> [Your assignment]:
Repeat exactly the lines of the entries below from the one with "now apply brand_marker_name_free." through the one with "intros Hplain Hk.", both ends included, and nothing else.
[Data provided — start]
(** * A shallow embedding of the eegos RPC framework (network and rpc packages)

    The wire frame ([Session.pack] / [Session.Reader]), the session state
    machine ([Start], [Close], [Release], [doWrite]), the server dispatch
    loop ([TcpServer.processInData]), the RPC server entry point
    ([Server.Message]) and the RPC client ([Client.Message], [Client.Call]).

    Bytes are [Z] values; Go's unsigned conversions [uint8(x)] and
    [uint16(x)] are written out as masks.  A Go panic is modelled as [None]
    in an [option] result. *)

From Stdlib Require Import ZArith List String Ascii Lia.
From stdpp Require Import base gmap strings list.
Import ListNotations.
Open Scope Z_scope.
Set Warnings "-register-all".

(* ------------------------------------------------------------------ *)
(** ** Constants (part_003) *)

(** Connection states: [NEW_CONNECTION = iota], [WORKING], [CLOSING], [CLOSED]. *)
Definition NEW_CONNECTION : Z := 0.
Definition WORKING : Z := 1.
Definition CLOSING : Z := 2.
Definition CLOSED : Z := 3.

(** Frame kinds: [PKG_TYPE = iota], [HEARTBEAT], [HEARTBEAT_RET], [DATA]. *)
Definition PKG_TYPE : Z := 0.
Definition HEARTBEAT : Z := 1.
Definition HEARTBEAT_RET : Z := 2.
Definition DATA : Z := 3.

(** [type Data struct { dType uint8; head uint16; body []byte }] *)
Record Data := mkData { dType : Z; head : Z; body : list Z }.

(** Go's [uint8(x)] and [uint16(x)]. *)
Definition uint8 (x : Z) : Z := Z.land x 255.
Definition uint16 (x : Z) : Z := Z.land x 65535.

(* ------------------------------------------------------------------ *)
(** ** Wire frame (part_002: pack, Reader) *)

(** [func (this *Session) pack(head uint16, dType uint8, body []byte) (pkg []byte)] *)
Definition pack (head_ : Z) (dType_ : Z) (body_ : list Z) : list Z :=
  let length0 := Z.of_nat (length body_) in
  let '(length, body') :=
    if 65535 <? length0 then (0, []) else (length0, body_) in
  [uint8 length; uint8 (Z.shiftr length 8); dType_; uint8 head_;
   uint8 (Z.shiftr head_ 8)] ++ body'.
Lemma restore_from_stands (marker : nat -> str) (bag : list str) :
  (forall i, forallb marker_char (marker i) = true /\ marker i <> []) ->
  forall i m t,
    stands_in m t ->
    stands_in (restore_from marker m bag i) (restore_from marker t bag i).
Proof.
  intros Hm. induction bag as [|v bag IH]; intros i m t H; [exact H|].
  cbn [restore_from]. apply IH.
  destruct (Hm i) as [Hc Hne]. now apply replace_stands.
Qed.

Lemma str_of_nat_marker_chars (i : nat) :
  forallb marker_char (str_of_nat i) = true.
Proof.
  unfold str_of_nat. induction (Nat.to_uint i); simpl; auto.
Qed.

Lemma brand_marker_chars (i : nat) :
  forallb marker_char (brand_marker i) = true /\ brand_marker i <> [].
Proof.
  split; [|discriminate]. unfold brand_marker.
  rewrite !forallb_app, str_of_nat_marker_chars. reflexivity.
Qed.

Lemma brack_marker_chars (i : nat) :
  forallb marker_char (brack_marker i) = true /\ brack_marker i <> [].
Proof.
  split; [|discriminate]. unfold brack_marker.
  rewrite !forallb_app, str_of_nat_marker_chars. reflexivity.
Qed.

(** The restoring loop on the marker of an entry of the bag: the entry,
    with the markers of the later entries restored in it. *)
Lemma restore_marker (name : str) (bag : list str) :
  plain name = true -> name <> [] ->
  forall i n w,
    nth_error bag n = Some w ->
    restore_from (marker_of name) (marker_of name (i + n)) bag i
    = restore_from (marker_of name) w (skipn (S n) bag) (S (i + n)).
Proof.
  intros Hp Hne. induction bag as [|v bag IH]; intros i n w Hn;
    [now destruct n|].
  cbn [restore_from]. destruct n as [|n]; cbn [nth_error] in Hn.
  - inversion Hn; subst v. rewrite Nat.add_0_r. cbn [skipn].
    rewrite <- (List.app_nil_r (marker_of name i)) at 2.
    rewrite replace_hit by (unfold marker_of; discriminate).
    now rewrite List.app_nil_r.
  - rewrite <- (List.app_nil_r (marker_of name (i + S n))) at 1.
    rewrite replace_pass.
    + rewrite List.app_nil_r. replace (i + S n) with (S i + n) by lia.
      cbn [skipn]. now apply IH.
    + change (@nil char) with (@nil char ++ @nil char) at 1.
      apply marker_of_no_hit;
        [assumption | assumption | lia
        | destruct name; [congruence | reflexivity] | now left].
Qed.

End SetOff.

(* ================================================================== *)
(** * Brand tokens in the returned document *)
(* ================================================================== *)

Section BrandRestored.
Context {U : UnicodeData}.

Lemma restore_brackets_brand_marker (k i : nat) (bag : list str) :
  restore_from brack_marker (brand_marker k) bag i = brand_marker k.
Proof.
  rewrite brack_marker_of.
  apply restore_from_free; [reflexivity | discriminate |].
  rewrite <- (List.app_nil_r (brand_marker k)).
  now apply brand_marker_name_free.
Qed.

Lemma restore_brand_marker (br : list str) (k : nat) (v : str) :
  forallb plain br = true -> nth_error br k = Some v ->
  contains v (_restore_brands (brand_marker k) br) = true.
Proof.
  intros Hplain Hk.
  pose proof (@restore_brands_contains br [Mark k] k v Hplain eq_refl Hk
                (or_introl eq_refl)) as H.
  cbn [render flat_map render_atom] in H.
  now rewrite List.app_nil_r in H.
Qed.

(** The restored translation holds the entry [k] of the brand bag when
    the marker [k] stands set off in the translation, or stands set off in
    an entry of the bracket bag whose marker stands set off in the
    translation. *)
Lemma restored_holds (br bk : list str) (k : nat) (v t : str) :
  forallb plain br = true -> nth_error br k = Some v ->
  stands_in (brand_marker k) t
  \/ (exists n w, nth_error bk n = Some w
                  /\ stands_in (brack_marker n) t
                  /\ stands_in (brand_marker k) w) ->
  contains v (_restore_brands (_restore_brackets t bk) br) = true.
Proof.
  intros Hplain Hk [H|(n & w & Hn & Hp & Hw)].
  - apply (restore_from_stands brack_marker bk brack_marker_chars 0) in H.
    rewrite restore_brackets_brand_marker in H.
    apply (restore_from_stands brand_marker br brand_marker_chars 0) in H.
    apply stands_contains in H.
    eapply contains_trans; [|exact H]. now apply restore_brand_marker.
  - apply (restore_from_stands brack_marker bk brack_marker_chars 0) in Hp.
    apply (restore_from_stands brand_marker br brand_marker_chars 0) in Hp.
    apply stands_contains in Hp.
    eapply contains_trans; [|exact Hp].
    pose proof (@restore_marker (lit "PENPROT") bk eq_refl
                  ltac:(discriminate) 0 n w Hn) as E.
    rewrite <- brack_marker_of in E. cbn [Nat.add] in E. rewrite E.
    apply (restore_from_stands brack_marker (skipn (S n) bk)
             brack_marker_chars (S n)) in Hw.
    rewrite restore_brackets_brand_marker in Hw.
    apply (restore_from_stands brand_marker br brand_marker_chars 0) in Hw.
    apply stands_contains in Hw.
    eapply contains_trans; [|exact Hw]. now apply restore_brand_marker.
Qed.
[Data provided — finish]
> [Exercise response]:
  now apply brand_marker_name_free.
Qed.

Lemma restore_brand_marker (br : list str) (k : nat) (v : str) :
  forallb plain br = true -> nth_error br k = Some v ->
  contains v (_restore_brands (brand_marker k) br) = true.
Proof.
  intros Hplain Hk.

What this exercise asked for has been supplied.